(* ===== verification/StradsSched.v ===== *)
(** * STRADS: what a scheduler thread chooses

    [wsamplerctx] and the loop of [scheduler_thread]
    ([strads/scheduler/scheduler.hpp], [scheduler.cpp]).  A scheduler thread
    owns a range of the variables, keeps a weight for each, draws variables
    at random in proportion to the weights and drops those that depend too
    much on one already chosen.  [rands i] is the [i]-th number the C function
    [rand] returns during a call. *)
From S2P Require Import Prelude StradsFloat StradsCorr.
Open Scope Z_scope.

Inductive matrix_type := cmspt | rmspt | cvspt | rvspt | rvdt | d2dmat.
#[export] Instance matrix_type_eq_dec : EqDecision matrix_type.
Proof. solve_decision. Defined.

Inductive samplingcmd_type := m_weight_update | m_init_weight_update | m_make_phase | m_bw_change | m_restart_weight_update.

Definition RAND_MAX : Z := 2147483647.

Section SCHED.
Context {F : Type} `{Float F}.

(** What the schedulers use of a [dshardctx]. *)
Record dshardctx := mkdshardctx { ds_type : matrix_type; ds_c_start : Z; ds_c_end : Z; ds_rows : Z; ds_cm_vmat : col_vspmat F }.

Record wsamplerctx := mkwsamplerctx {
  ws_gid : Z; ws_start : Z; ws_end : Z; ws_len : Z; ws_maxset : Z; ws_infthreshold : F;
  ws_bw : F; ws_totalw : F; ws_nzelement : Z; ws_weights : list F; ws_restart_flag : bool; ws_restart_cnt : Z
}.

Definition wsamplerctx_new (gid start end_ maxset : Z) (bw infthreshold : F) : outcome wsamplerctx :=
  _ ← CHECK (bool_decide (end_ > start));
  let len := end_ - start + 1 in
  Ret (mkwsamplerctx gid start end_ len maxset infthreshold bw f_zero 0 (replicate (Z.to_nat len) f_zero) false 0).

Definition ws_with_weights (weights : list F) (totalw : F) (nz : Z) (w : wsamplerctx) : wsamplerctx :=
  mkwsamplerctx (ws_gid w) (ws_start w) (ws_end w) (ws_len w) (ws_maxset w) (ws_infthreshold w) (ws_bw w) totalw nz weights
    (ws_restart_flag w) (ws_restart_cnt w).
Definition ws_with_bw (bw : F) (w : wsamplerctx) : wsamplerctx :=
  mkwsamplerctx (ws_gid w) (ws_start w) (ws_end w) (ws_len w) (ws_maxset w) (ws_infthreshold w) bw (ws_totalw w) (ws_nzelement w)
    (ws_weights w) (ws_restart_flag w) (ws_restart_cnt w).
Definition ws_with_restart (flag : bool) (cnt : Z) (w : wsamplerctx) : wsamplerctx :=
  mkwsamplerctx (ws_gid w) (ws_start w) (ws_end w) (ws_len w) (ws_maxset w) (ws_infthreshold w) (ws_bw w) (ws_totalw w) (ws_nzelement w)
    (ws_weights w) flag cnt.

(** ** Weights *)

(** [weight_change]: [size] pairs of a global id and a new weight;
    [maxlistsize] is [size] in every command. *)
Definition weight_change := list (Z * F).

Definition update_one (start end_ len : Z) (s : list F * F) (c : Z * F) : outcome (list F * F) :=
  let '(weights, totalw) := s in
  let '(changedid, signed_w) := c in
  _ ← CHECK (bool_decide (changedid >= start));
  _ ← CHECK (bool_decide (changedid <= end_));
  let new_w := f_abs signed_w in
  let localidx := changedid - start in
  _ ← CHECK (bool_decide (localidx >= 0));
  _ ← CHECK (bool_decide (localidx <= len));
  old ← vec_at weights localidx;
  let diff := f_sub new_w (f_abs old) in
  weights' ← vec_set weights localidx new_w;
  Ret (weights', f_add totalw diff).

Definition nonzero (w : F) : bool := negb (f_eqb w f_zero).
Definition count_nonzero (weights : list F) : Z := Z.of_nat (length (filter (fun w => nonzero w = true) weights)).

Definition update_weight (wchange : weight_change) (w : wsamplerctx) : outcome wsamplerctx :=
  _ ← CHECK (bool_decide (Z.of_nat (length wchange) <= ws_len w));
  '(weights, _) ← foldM (update_one (ws_start w) (ws_end w) (ws_len w)) wchange (ws_weights w, ws_totalw w);
  Ret (ws_with_weights weights (f_sum weights) (count_nonzero weights) w).

(** ** Sampling *)

(** [util_get_double_random], [r] what [rand] returns. *)
Definition util_get_double_random (lower upper : F) (r : Z) : F :=
  let normalized := f_div (f_of_Z r) (f_of_Z RAND_MAX) in f_add lower (f_mul normalized (f_sub upper lower)).

(** [std::list::sort], which is stable. *)
Fixpoint sort_insert (x : F) (l : list F) : list F :=
  match l with [] => [x] | y :: l' => if f_ltb y x then y :: sort_insert x l' else x :: y :: l' end.
Definition sort_rndpoints (rndlist : list F) : list F := foldr sort_insert [] (map f_abs rndlist).

(** The base weight. *)
Definition tuned_bw (w : wsamplerctx) : F :=
  if bool_decide (ws_nzelement w > 10) && negb (f_eqb (ws_totalw w) f_zero) then
    let nzshare := f_div (ws_totalw w) (f_mul f_one (f_of_Z (ws_nzelement w))) in
    let bw := f_mul nzshare f_hundredth in
    if f_eqb bw f_zero then f_tenth else bw
  else f_tenth.

Fixpoint skip_points (here : F) (pts : list F) : list F :=
  match pts with [] => [] | p :: pts' => if f_leb p here then skip_points here pts' else pts end.

(** The search for the variables the points fall into, from index [i]: [acc]
    is the sum of the weights before it, [pts] the points not yet found and
    [n] the number of samples; the buffer of samples has [maxset] slots. *)
Fixpoint sample_loop (bw : F) (len maxset : Z) (i : Z) (weights : list F) (acc : F) (pts : list F) (n : Z) : outcome (list Z) :=
  match weights with
  | [] => Ret []
  | w :: weights' =>
      p ← deref (head pts);
      let here := f_add (f_add acc w) (f_mul (f_of_Z (i + 1)) bw) in
      if f_leb p here then
        _ ← CHECK (bool_decide (n <= len));
        _ ← (if bool_decide (n < maxset) then Ret tt else Undef);
        let pts' := skip_points here pts in
        if bool_decide (length pts' = 0%nat) then Ret [i]
        else r ← sample_loop bw len maxset (i + 1) weights' (f_add acc w) pts' (n + 1); Ret (i :: r)
      else sample_loop bw len maxset (i + 1) weights' (f_add acc w) pts n
  end.

(** [_sort]: by decreasing weight, weights of zero last. *)
Fixpoint max_scan (i : nat) (space : list (Z * F)) (max : F) (maxpos : option nat) : option nat :=
  match space with
  | [] => maxpos
  | (_, w) :: space' => if f_ltb max w then max_scan (S i) space' w (Some i) else max_scan (S i) space' max maxpos
  end.

Fixpoint select_loop (turns : nat) (space : list (Z * F)) : outcome (list Z) :=
  match turns with
  | O => Ret []
  | S turns' =>
      maxpos ← checked (max_scan 0 space f_lowest None);
      e ← deref (space !! maxpos);
      r ← select_loop turns' (<[maxpos := (e.1, f_lowest)]> space);
      Ret (e.1 :: r)
  end.

Definition ws_sort (weights : list F) (samples : list Z) : outcome (list Z) :=
  '(zerolist, space) ← foldM (fun s lid =>
      w ← vec_at weights lid;
      Ret (if f_eqb w f_zero then (s.1 ++ [lid], s.2) else (s.1, s.2 ++ [(lid, w)]))) samples ([], []);
  sorted ← select_loop (length space) space;
  Ret (sorted ++ zerolist).

Definition maxrange (w : wsamplerctx) : F := f_add (ws_totalw w) (f_mul (ws_bw w) (f_of_Z (ws_len w))).

(** The result is the sampled global ids. *)
Definition do_sampling (setsize : Z) (rands : Z -> Z) (w : wsamplerctx) : outcome (list Z * wsamplerctx) :=
  _ ← CHECK (bool_decide (setsize < ws_len w));
  let w' := ws_with_bw (tuned_bw w) w in
  let rndpts := sort_rndpoints (map (fun i => util_get_double_random f_zero (maxrange w') (rands i)) (seqZ 0 setsize)) in
  tmpsamples ← sample_loop (ws_bw w') (ws_len w') (ws_maxset w') 0 (ws_weights w') f_zero rndpts 0;
  sorted ← ws_sort (ws_weights w') tmpsamples;
  Ret (map (fun lid => lid + ws_start w') sorted, w').

(** ** Interference *)

(** How much variable [g1] depends on [g2]; after the second restart a
    variable of weight zero is taken to depend on none. *)
Definition infdegree (d : dshardctx) (w : wsamplerctx) (g1 g2 : Z) : outcome F :=
  weight1 ← vec_at (ws_weights w) (g1 - ws_start w);
  weight2 ← vec_at (ws_weights w) (g2 - ws_start w);
  let corr := (x ← vm_col g1 (ds_cm_vmat d); y ← vm_col g2 (ds_cm_vmat d); getcorr_pair_sparse_vmat x y (ds_rows d)) in
  if ws_restart_flag w then if nonzero weight1 && nonzero weight2 then corr else Ret f_zero else corr.

(** Whether [g] conflicts with one of the chosen. *)
Fixpoint conflict_loop (d : dshardctx) (w : wsamplerctx) (size rvidxsize g : Z) (rvidx : list Z) : outcome bool :=
  match rvidx with
  | [] => Ret false
  | r :: rvidx' =>
      _ ← CHECK (bool_decide (rvidxsize < size));
      _ ← CHECK (bool_decide (r >= ws_start w));
      _ ← CHECK (bool_decide (r <= ws_end w));
      degree ← infdegree d w g r;
      if f_leb (ws_infthreshold w) degree then Ret true else conflict_loop d w size rvidxsize g rvidx'
  end.

Fixpoint check_loop (d : dshardctx) (w : wsamplerctx) (size : Z) (samples rvidx : list Z) : outcome (list Z) :=
  match samples with
  | [] => Ret rvidx
  | g :: samples' =>
      _ ← CHECK (bool_decide (g <= ws_end w));
      _ ← CHECK (bool_decide (g >= ws_start w));
      conflict ← conflict_loop d w size (Z.of_nat (length rvidx)) g rvidx;
      let rvidx' := if (conflict : bool) then rvidx else rvidx ++ [g] in
      if bool_decide (Z.of_nat (length rvidx') >= size) then Ret rvidx' else check_loop d w size samples' rvidx'
  end.

(** [samples] are the first [size] entries of the buffer; with none the code
    writes outside an array of length zero. *)
Definition check_interference (samples : list Z) (d : dshardctx) (w : wsamplerctx) : outcome (list Z) :=
  _ ← CHECK (bool_decide (u64 (ws_start w) >= ds_c_start d));
  _ ← CHECK (bool_decide (u64 (ws_end w) <= ds_c_end d));
  _ ← CHECK (bool_decide (ds_type d = cvspt));
  match samples with
  | [] => Undef
  | g :: samples' => check_loop d w (Z.of_nat (length samples)) samples' [g]
  end.

(** ** The thread *)
Record sampling_cmd := mksampling_cmd { sc_type : samplingcmd_type; sc_winfo : weight_change }.

(** [gidxlist[0] == m_start] and [gidxlist[size - 1] == m_end]. *)
Definition covers_range (wchange : weight_change) (w : wsamplerctx) : outcome unit :=
  a ← deref (head wchange); _ ← CHECK (bool_decide (a.1 = ws_start w));
  b ← deref (last wchange); CHECK (bool_decide (b.1 = ws_end w)).

(** The first command and a restart check only when there is a shard. *)
Definition check_if_shard (check : list Z -> dshardctx -> wsamplerctx -> outcome (list Z)) (dshard : option dshardctx) (selected : list Z)
    (w : wsamplerctx) : outcome (list Z) :=
  remain ← match dshard with None => Ret selected | Some d => check selected d w end;
  _ ← CHECK (bool_decide (Z.of_nat (length remain) <= ws_maxset w)); Ret remain.

(** One turn of the loop of [scheduler_thread]: the next state and the phase
    put in the queue for the coordinator.  [user_check] is the check of the
    application. *)
Definition scheduler_thread (user_check : list Z -> dshardctx -> wsamplerctx -> outcome (list Z)) (dshard : option dshardctx)
    (rands : Z -> Z) (cmd : sampling_cmd) (w : wsamplerctx) : outcome (wsamplerctx * option (list Z)) :=
  match sc_type cmd with
  | m_init_weight_update =>
      _ ← covers_range (sc_winfo cmd) w;
      w1 ← update_weight (sc_winfo cmd) w;
      '(selected, w2) ← do_sampling (ws_maxset w1) rands w1;
      _ ← CHECK (bool_decide (Z.of_nat (length selected) <= ws_maxset w2));
      _ ← check_if_shard user_check dshard selected w2;
      Ret (w2, None)
  | m_restart_weight_update =>
      _ ← covers_range (sc_winfo cmd) w;
      w1 ← update_weight (sc_winfo cmd) w;
      let cnt := ws_restart_cnt w1 + 1 in
      _ ← CHECK (negb (bool_decide (cnt = 2) && ws_restart_flag w1));
      let w1' := ws_with_restart (if bool_decide (cnt = 2) then true else ws_restart_flag w1) cnt w1 in
      _ ← CHECK (bool_decide (cnt < 3));
      '(selected, w2) ← do_sampling (ws_maxset w1') rands w1';
      _ ← CHECK (bool_decide (Z.of_nat (length selected) <= ws_maxset w2));
      remain ← check_if_shard check_interference dshard selected w2;
      Ret (w2, Some remain)
  | m_weight_update =>
      w1 ← update_weight (sc_winfo cmd) w;
      '(selected, w2) ← do_sampling (ws_maxset w1) rands w1;
      remain ← match dshard with None => Undef | Some d => check_interference selected d w2 end;
      Ret (w2, Some remain)
  | m_bw_change => Ret (w, None)
  | m_make_phase => CheckFail
  end.
End SCHED.

Arguments dshardctx : clear implicits.
Arguments wsamplerctx : clear implicits.
Arguments weight_change : clear implicits.
Arguments sampling_cmd : clear implicits.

■ Your instructions
All lines from the start of the entries through the line where "Record dshardctx := mkdshardctx" sits should be duplicated exactly, with nothing else in the output.

■ Answer to this exercise
(* ===== verification/StradsSched.v ===== *)
(** * STRADS: what a scheduler thread chooses

    [wsamplerctx] and the loop of [scheduler_thread]
    ([strads/scheduler/scheduler.hpp], [scheduler.cpp]).  A scheduler thread
    owns a range of the variables, keeps a weight for each, draws variables
    at random in proportion to the weights and drops those that depend too
    much on one already chosen.  [rands i] is the [i]-th number the C function
    [rand] returns during a call. *)
From S2P Require Import Prelude StradsFloat StradsCorr.
Open Scope Z_scope.

Inductive matrix_type := cmspt | rmspt | cvspt | rvspt | rvdt | d2dmat.
#[export] Instance matrix_type_eq_dec : EqDecision matrix_type.
Proof. solve_decision. Defined.

Inductive samplingcmd_type := m_weight_update | m_init_weight_update | m_make_phase | m_bw_change | m_restart_weight_update.

Definition RAND_MAX : Z := 2147483647.

Section SCHED.
Context {F : Type} `{Float F}.

(** What the schedulers use of a [dshardctx]. *)
Record dshardctx := mkdshardctx { ds_type : matrix_type; ds_c_start : Z; ds_c_end : Z; ds_rows : Z; ds_cm_vmat : col_vspmat F }.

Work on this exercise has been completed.